--- RECORDS FOR PROCESSING Enclosed Below ---

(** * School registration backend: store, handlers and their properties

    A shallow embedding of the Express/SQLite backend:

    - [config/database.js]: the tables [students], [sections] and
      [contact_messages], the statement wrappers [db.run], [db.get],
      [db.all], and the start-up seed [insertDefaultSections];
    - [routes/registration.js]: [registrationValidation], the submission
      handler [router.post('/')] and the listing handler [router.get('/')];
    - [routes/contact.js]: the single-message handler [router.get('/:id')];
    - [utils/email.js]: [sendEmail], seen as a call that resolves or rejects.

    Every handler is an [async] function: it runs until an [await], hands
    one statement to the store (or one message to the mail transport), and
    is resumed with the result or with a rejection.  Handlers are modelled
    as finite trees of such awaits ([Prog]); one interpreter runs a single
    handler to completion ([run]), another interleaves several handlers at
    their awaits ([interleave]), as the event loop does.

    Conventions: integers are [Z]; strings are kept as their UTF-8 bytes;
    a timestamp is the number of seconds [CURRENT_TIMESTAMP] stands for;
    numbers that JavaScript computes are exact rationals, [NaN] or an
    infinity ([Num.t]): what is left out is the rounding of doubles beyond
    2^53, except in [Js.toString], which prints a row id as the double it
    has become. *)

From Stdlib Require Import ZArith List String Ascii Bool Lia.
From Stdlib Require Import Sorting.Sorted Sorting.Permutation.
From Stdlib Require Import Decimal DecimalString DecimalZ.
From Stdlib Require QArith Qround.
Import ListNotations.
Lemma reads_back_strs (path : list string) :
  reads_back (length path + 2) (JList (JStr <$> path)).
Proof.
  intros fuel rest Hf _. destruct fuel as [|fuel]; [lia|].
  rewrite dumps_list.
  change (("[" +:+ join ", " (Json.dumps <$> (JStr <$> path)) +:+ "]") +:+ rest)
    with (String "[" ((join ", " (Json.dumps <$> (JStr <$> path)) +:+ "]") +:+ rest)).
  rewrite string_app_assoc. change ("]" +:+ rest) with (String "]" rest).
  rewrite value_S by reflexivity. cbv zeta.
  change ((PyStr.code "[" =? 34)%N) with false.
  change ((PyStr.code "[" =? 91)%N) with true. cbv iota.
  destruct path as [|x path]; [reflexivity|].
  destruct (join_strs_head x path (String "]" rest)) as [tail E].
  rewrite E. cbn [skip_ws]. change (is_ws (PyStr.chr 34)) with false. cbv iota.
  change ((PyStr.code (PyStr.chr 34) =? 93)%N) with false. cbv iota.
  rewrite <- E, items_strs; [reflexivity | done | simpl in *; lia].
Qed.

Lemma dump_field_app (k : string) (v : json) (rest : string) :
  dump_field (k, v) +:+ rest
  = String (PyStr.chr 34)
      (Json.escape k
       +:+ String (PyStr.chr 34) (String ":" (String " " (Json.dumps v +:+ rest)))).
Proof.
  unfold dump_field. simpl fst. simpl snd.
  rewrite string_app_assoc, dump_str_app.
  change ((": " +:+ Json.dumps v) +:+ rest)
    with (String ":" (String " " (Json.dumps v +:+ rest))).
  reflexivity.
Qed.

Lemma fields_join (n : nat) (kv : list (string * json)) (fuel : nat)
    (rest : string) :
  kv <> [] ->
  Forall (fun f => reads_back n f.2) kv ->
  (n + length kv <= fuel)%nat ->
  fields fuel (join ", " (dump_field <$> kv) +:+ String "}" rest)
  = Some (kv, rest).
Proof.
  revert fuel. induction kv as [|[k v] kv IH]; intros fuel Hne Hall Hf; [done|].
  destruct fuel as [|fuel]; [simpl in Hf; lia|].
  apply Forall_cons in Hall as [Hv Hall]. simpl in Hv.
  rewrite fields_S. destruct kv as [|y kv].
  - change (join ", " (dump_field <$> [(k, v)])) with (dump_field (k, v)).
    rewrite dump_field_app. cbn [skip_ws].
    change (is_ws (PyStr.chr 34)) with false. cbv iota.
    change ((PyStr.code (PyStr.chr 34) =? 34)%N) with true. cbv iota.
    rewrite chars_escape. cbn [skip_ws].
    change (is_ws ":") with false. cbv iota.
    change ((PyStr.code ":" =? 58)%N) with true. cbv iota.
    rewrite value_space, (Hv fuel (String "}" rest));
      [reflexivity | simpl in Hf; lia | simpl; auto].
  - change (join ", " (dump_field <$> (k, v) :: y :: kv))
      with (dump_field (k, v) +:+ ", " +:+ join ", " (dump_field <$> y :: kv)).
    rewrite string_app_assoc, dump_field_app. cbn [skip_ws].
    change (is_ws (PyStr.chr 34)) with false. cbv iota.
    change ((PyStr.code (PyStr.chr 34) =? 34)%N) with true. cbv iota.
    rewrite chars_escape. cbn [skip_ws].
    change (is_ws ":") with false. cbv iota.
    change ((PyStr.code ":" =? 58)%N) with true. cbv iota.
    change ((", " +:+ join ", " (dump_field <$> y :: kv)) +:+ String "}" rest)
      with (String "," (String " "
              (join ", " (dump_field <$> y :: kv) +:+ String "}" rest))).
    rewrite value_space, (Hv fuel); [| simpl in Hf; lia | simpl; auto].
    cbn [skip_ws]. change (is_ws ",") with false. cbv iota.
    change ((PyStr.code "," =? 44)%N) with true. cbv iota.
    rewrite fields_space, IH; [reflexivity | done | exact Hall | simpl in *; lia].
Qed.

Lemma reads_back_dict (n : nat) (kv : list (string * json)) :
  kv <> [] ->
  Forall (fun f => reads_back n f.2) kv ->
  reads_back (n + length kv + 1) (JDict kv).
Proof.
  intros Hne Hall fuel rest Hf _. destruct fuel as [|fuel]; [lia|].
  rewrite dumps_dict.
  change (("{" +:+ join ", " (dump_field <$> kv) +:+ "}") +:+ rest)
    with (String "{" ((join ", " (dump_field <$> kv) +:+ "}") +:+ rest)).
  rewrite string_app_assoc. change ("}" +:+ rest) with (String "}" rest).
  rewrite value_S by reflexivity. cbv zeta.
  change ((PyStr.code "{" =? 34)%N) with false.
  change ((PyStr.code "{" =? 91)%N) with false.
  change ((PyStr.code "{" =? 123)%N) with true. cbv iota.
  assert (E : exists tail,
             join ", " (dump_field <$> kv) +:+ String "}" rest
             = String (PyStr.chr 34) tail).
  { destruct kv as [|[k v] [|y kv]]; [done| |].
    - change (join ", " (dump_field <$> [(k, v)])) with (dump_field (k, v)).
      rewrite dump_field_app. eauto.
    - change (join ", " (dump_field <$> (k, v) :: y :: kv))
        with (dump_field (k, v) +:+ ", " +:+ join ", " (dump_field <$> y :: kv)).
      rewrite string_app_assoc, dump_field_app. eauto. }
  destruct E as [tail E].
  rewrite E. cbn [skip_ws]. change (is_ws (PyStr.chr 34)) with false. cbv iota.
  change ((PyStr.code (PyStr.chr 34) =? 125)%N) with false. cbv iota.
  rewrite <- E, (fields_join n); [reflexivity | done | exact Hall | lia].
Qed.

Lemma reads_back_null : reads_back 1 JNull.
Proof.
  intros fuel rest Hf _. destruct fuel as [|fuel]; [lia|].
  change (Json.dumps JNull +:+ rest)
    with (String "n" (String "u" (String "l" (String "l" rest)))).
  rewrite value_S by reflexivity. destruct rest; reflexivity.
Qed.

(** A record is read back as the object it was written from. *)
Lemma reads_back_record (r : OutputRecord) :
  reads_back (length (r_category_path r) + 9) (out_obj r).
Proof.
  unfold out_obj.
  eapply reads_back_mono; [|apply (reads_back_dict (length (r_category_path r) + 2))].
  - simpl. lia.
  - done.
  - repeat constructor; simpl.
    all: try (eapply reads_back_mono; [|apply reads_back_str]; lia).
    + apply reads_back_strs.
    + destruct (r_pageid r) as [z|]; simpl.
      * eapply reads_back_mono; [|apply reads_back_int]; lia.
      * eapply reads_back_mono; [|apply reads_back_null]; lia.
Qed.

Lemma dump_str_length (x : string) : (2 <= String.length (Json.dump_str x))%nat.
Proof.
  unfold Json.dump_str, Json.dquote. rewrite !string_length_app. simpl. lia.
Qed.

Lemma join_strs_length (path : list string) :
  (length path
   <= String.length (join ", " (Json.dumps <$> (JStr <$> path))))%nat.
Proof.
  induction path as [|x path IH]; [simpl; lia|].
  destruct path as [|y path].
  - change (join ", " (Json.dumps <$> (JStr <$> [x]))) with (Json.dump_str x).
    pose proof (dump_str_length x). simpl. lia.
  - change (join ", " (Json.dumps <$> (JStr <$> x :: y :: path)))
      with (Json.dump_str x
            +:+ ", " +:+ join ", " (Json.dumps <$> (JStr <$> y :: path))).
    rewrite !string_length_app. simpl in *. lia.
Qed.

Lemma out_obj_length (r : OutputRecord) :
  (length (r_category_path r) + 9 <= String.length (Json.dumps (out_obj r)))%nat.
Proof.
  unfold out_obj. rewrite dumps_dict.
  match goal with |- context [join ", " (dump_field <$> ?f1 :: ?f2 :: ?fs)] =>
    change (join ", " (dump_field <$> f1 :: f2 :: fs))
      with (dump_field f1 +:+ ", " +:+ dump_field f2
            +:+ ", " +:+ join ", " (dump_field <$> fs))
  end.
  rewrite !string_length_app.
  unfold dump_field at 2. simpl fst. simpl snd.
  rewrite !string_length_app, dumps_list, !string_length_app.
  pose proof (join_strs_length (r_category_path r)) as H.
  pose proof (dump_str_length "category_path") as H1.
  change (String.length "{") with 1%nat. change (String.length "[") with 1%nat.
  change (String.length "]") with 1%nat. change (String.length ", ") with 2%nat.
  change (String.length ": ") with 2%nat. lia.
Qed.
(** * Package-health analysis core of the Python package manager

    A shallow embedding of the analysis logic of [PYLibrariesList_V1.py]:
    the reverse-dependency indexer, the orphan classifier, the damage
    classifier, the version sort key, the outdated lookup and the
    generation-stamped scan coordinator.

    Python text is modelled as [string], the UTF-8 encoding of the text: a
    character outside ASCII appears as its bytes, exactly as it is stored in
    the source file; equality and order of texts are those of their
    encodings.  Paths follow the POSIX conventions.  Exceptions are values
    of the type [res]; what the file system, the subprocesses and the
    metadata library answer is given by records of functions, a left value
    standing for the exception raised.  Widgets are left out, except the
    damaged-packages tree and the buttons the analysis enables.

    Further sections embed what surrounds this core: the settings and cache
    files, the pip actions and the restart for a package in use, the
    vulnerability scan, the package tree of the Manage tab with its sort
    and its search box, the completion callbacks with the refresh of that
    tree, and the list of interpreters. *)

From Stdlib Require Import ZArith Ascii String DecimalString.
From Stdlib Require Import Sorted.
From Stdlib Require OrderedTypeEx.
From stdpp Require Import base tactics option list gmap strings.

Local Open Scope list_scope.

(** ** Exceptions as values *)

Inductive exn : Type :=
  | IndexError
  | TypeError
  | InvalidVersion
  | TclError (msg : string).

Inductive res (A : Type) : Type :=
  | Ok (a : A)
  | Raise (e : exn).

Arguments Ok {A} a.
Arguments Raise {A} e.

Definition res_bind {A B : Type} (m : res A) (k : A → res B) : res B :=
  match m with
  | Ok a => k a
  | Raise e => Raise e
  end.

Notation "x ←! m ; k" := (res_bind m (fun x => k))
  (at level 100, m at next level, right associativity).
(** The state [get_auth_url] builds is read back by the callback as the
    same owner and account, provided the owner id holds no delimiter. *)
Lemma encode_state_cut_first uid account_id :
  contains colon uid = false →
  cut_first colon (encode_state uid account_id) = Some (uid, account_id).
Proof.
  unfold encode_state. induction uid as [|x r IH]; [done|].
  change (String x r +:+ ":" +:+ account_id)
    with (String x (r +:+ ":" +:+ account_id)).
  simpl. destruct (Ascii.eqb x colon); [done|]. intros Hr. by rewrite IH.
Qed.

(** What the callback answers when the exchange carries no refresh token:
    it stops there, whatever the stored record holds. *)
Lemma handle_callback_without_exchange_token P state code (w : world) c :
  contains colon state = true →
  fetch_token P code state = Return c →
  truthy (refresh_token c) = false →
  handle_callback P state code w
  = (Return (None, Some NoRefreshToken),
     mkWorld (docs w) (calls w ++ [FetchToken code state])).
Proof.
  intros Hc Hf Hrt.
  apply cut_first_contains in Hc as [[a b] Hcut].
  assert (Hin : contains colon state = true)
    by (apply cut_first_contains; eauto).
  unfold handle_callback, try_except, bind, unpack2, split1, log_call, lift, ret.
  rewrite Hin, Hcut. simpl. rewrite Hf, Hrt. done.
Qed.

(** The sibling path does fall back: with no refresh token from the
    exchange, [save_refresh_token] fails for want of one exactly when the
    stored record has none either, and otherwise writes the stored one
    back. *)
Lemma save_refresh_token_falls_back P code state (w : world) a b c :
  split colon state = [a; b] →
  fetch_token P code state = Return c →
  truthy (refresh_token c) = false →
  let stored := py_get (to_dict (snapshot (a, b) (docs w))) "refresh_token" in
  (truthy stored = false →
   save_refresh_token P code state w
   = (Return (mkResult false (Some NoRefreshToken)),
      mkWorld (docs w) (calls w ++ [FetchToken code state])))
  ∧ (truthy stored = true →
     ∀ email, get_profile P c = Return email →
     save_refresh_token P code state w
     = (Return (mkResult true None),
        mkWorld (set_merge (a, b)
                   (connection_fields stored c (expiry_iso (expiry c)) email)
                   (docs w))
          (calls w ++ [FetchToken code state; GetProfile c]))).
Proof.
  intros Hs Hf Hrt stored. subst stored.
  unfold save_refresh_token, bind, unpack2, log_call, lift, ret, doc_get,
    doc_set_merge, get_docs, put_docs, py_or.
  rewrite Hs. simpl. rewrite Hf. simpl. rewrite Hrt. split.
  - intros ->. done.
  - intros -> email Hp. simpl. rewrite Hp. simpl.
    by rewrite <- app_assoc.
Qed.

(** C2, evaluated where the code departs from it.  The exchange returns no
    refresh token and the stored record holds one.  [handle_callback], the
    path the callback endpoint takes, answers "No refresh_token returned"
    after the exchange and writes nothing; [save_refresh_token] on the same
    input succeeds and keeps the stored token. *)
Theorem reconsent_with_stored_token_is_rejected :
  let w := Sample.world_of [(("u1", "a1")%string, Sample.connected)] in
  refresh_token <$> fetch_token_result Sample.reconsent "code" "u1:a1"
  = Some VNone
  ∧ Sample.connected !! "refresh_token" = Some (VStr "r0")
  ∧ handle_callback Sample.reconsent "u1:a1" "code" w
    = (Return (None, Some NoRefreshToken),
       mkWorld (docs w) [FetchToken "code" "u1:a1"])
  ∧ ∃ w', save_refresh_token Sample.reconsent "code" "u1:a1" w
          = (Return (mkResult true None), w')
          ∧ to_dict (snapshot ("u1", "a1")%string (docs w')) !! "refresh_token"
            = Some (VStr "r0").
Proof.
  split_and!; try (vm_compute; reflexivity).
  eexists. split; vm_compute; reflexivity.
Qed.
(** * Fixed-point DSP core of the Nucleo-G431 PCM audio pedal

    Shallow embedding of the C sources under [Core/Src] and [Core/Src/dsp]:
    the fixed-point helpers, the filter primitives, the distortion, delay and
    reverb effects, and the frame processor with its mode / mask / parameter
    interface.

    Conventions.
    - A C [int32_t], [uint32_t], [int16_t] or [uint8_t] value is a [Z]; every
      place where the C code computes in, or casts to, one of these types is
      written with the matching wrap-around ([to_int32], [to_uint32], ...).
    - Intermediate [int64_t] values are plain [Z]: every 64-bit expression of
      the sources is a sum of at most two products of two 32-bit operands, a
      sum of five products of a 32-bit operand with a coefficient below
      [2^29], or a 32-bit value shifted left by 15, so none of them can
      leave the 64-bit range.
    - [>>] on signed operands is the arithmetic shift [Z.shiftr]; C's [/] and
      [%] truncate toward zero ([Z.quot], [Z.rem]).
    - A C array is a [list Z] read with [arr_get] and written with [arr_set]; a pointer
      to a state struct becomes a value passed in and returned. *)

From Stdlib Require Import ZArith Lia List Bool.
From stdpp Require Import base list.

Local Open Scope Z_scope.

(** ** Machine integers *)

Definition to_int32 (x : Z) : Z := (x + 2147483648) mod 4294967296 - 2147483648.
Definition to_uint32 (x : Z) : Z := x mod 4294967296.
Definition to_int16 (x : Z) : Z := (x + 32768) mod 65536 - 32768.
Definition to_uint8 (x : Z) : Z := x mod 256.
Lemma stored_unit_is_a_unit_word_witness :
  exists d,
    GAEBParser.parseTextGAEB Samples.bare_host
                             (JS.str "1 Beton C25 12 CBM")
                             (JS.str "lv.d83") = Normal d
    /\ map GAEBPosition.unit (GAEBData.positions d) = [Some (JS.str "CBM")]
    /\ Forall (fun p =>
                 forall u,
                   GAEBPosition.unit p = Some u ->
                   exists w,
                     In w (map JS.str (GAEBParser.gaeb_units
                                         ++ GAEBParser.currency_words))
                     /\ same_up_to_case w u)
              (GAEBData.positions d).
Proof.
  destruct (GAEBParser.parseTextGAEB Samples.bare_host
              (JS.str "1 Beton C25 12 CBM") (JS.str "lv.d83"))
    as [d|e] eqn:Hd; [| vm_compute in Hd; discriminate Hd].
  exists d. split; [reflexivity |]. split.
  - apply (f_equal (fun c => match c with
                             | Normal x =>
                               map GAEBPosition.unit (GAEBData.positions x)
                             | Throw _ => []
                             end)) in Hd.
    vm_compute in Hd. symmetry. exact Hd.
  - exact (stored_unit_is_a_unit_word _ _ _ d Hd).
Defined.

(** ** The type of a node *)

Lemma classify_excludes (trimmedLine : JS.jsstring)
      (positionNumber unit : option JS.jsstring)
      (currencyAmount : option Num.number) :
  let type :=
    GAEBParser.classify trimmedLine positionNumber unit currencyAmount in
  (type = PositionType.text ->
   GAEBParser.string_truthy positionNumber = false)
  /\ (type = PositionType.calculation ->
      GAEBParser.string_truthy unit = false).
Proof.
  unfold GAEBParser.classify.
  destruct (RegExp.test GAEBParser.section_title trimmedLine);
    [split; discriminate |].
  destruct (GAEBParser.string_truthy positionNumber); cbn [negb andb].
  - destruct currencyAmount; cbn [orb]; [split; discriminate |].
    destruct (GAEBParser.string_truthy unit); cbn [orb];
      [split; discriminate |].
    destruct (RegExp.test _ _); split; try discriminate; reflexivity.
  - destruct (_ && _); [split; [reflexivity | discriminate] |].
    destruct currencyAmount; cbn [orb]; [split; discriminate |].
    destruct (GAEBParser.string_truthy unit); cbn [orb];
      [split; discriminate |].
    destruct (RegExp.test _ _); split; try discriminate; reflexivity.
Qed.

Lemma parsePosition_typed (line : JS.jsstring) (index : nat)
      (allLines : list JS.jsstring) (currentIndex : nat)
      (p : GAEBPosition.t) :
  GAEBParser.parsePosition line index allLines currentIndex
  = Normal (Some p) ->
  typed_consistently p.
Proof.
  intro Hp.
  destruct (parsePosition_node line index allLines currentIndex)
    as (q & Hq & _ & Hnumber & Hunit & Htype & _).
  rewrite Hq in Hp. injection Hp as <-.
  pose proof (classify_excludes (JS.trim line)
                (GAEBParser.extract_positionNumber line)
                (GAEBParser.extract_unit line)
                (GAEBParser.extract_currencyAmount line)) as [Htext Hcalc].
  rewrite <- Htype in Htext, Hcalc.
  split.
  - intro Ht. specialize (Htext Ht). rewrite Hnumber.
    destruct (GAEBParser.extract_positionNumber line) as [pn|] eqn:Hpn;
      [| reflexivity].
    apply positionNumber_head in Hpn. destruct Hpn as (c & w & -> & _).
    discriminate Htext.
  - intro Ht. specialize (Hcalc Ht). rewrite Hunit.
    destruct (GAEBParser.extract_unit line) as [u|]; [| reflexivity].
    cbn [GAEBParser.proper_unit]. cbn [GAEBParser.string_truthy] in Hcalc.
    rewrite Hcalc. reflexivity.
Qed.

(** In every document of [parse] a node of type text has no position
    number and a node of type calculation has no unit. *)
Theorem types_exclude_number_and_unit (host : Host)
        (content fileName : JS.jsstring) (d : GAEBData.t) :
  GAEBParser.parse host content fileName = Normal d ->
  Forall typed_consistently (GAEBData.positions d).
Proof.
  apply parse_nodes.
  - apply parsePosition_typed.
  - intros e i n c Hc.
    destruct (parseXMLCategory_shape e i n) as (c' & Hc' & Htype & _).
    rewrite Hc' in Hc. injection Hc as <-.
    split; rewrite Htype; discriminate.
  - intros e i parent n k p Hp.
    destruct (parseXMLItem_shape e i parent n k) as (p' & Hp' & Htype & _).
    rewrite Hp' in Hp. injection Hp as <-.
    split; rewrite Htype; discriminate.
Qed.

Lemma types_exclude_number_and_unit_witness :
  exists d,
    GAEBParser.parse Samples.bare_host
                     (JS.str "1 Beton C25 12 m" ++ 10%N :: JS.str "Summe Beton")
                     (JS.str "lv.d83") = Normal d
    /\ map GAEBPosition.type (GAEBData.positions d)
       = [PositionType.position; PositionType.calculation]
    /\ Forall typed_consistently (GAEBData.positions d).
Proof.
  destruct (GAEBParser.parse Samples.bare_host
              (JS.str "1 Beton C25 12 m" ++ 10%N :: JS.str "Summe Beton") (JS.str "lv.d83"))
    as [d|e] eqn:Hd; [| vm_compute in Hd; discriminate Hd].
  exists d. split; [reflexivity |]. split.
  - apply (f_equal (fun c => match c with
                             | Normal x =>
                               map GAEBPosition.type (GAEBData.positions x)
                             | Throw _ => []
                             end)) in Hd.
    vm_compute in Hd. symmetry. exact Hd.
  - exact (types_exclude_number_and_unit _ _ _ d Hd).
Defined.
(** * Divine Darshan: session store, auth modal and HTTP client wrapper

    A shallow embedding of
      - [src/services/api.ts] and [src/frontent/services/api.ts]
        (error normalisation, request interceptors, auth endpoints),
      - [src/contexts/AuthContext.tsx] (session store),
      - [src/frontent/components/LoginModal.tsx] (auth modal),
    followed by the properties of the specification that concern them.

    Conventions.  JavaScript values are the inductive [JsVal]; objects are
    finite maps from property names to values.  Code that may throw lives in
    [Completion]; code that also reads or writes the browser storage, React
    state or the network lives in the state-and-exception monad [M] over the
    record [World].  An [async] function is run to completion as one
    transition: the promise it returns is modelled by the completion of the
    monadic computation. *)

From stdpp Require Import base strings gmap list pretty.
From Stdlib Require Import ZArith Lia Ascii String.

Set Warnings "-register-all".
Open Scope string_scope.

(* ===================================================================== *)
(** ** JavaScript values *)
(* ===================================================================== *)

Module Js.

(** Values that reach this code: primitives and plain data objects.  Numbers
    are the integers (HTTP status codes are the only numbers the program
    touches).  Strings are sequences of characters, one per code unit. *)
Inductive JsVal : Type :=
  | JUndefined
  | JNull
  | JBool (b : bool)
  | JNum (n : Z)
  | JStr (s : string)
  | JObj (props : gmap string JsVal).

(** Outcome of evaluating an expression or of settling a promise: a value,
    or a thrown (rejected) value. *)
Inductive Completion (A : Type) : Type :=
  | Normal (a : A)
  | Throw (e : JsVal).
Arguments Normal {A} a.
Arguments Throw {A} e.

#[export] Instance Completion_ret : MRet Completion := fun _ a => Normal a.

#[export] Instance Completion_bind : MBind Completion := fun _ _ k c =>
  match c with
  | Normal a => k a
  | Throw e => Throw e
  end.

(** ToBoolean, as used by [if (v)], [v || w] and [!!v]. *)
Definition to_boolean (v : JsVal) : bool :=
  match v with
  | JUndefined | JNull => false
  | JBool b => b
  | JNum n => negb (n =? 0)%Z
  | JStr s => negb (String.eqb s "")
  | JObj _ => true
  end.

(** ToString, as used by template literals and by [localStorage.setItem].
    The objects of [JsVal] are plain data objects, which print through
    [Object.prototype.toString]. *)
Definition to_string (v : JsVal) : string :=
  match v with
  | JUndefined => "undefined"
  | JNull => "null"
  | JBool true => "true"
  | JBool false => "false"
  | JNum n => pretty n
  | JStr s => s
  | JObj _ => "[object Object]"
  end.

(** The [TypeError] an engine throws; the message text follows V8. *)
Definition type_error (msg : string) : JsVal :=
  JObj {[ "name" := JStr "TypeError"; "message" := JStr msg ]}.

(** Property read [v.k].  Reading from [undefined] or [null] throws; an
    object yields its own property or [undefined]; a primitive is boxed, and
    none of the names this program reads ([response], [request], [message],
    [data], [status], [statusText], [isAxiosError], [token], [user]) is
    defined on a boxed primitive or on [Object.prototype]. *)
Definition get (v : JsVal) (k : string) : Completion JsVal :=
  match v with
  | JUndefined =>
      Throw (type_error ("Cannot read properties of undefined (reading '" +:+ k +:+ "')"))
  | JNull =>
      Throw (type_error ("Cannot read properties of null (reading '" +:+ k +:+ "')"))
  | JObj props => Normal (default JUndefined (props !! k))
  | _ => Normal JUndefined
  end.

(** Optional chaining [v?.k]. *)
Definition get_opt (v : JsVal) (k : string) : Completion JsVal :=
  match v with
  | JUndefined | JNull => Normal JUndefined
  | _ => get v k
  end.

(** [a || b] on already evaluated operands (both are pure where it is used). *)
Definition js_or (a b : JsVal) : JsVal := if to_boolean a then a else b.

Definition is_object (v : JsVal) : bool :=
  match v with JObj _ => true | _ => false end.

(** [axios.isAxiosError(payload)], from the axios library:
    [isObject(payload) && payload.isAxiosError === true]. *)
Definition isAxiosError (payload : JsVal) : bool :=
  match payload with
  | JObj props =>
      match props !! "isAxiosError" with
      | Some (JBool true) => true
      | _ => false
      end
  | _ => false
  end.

--- End of Enclosed RECORDS FOR PROCESSING ---

▸ **DESCRIPTION OF THE TASK**
Restate word for word the entries above from the line with "all: try (eapply" through the line with "pose proof (dump_str_length x).", inclusive, leaving out everything else.

▸ **TASK OUTPUT**
    all: try (eapply reads_back_mono; [|apply reads_back_str]; lia).
    + apply reads_back_strs.
    + destruct (r_pageid r) as [z|]; simpl.
      * eapply reads_back_mono; [|apply reads_back_int]; lia.
      * eapply reads_back_mono; [|apply reads_back_null]; lia.
Qed.

Lemma dump_str_length (x : string) : (2 <= String.length (Json.dump_str x))%nat.
Proof.
  unfold Json.dump_str, Json.dquote. rewrite !string_length_app. simpl. lia.
Qed.

Lemma join_strs_length (path : list string) :
  (length path
   <= String.length (join ", " (Json.dumps <$> (JStr <$> path))))%nat.
Proof.
  induction path as [|x path IH]; [simpl; lia|].
  destruct path as [|y path].
  - change (join ", " (Json.dumps <$> (JStr <$> [x]))) with (Json.dump_str x).
    pose proof (dump_str_length x). simpl. lia.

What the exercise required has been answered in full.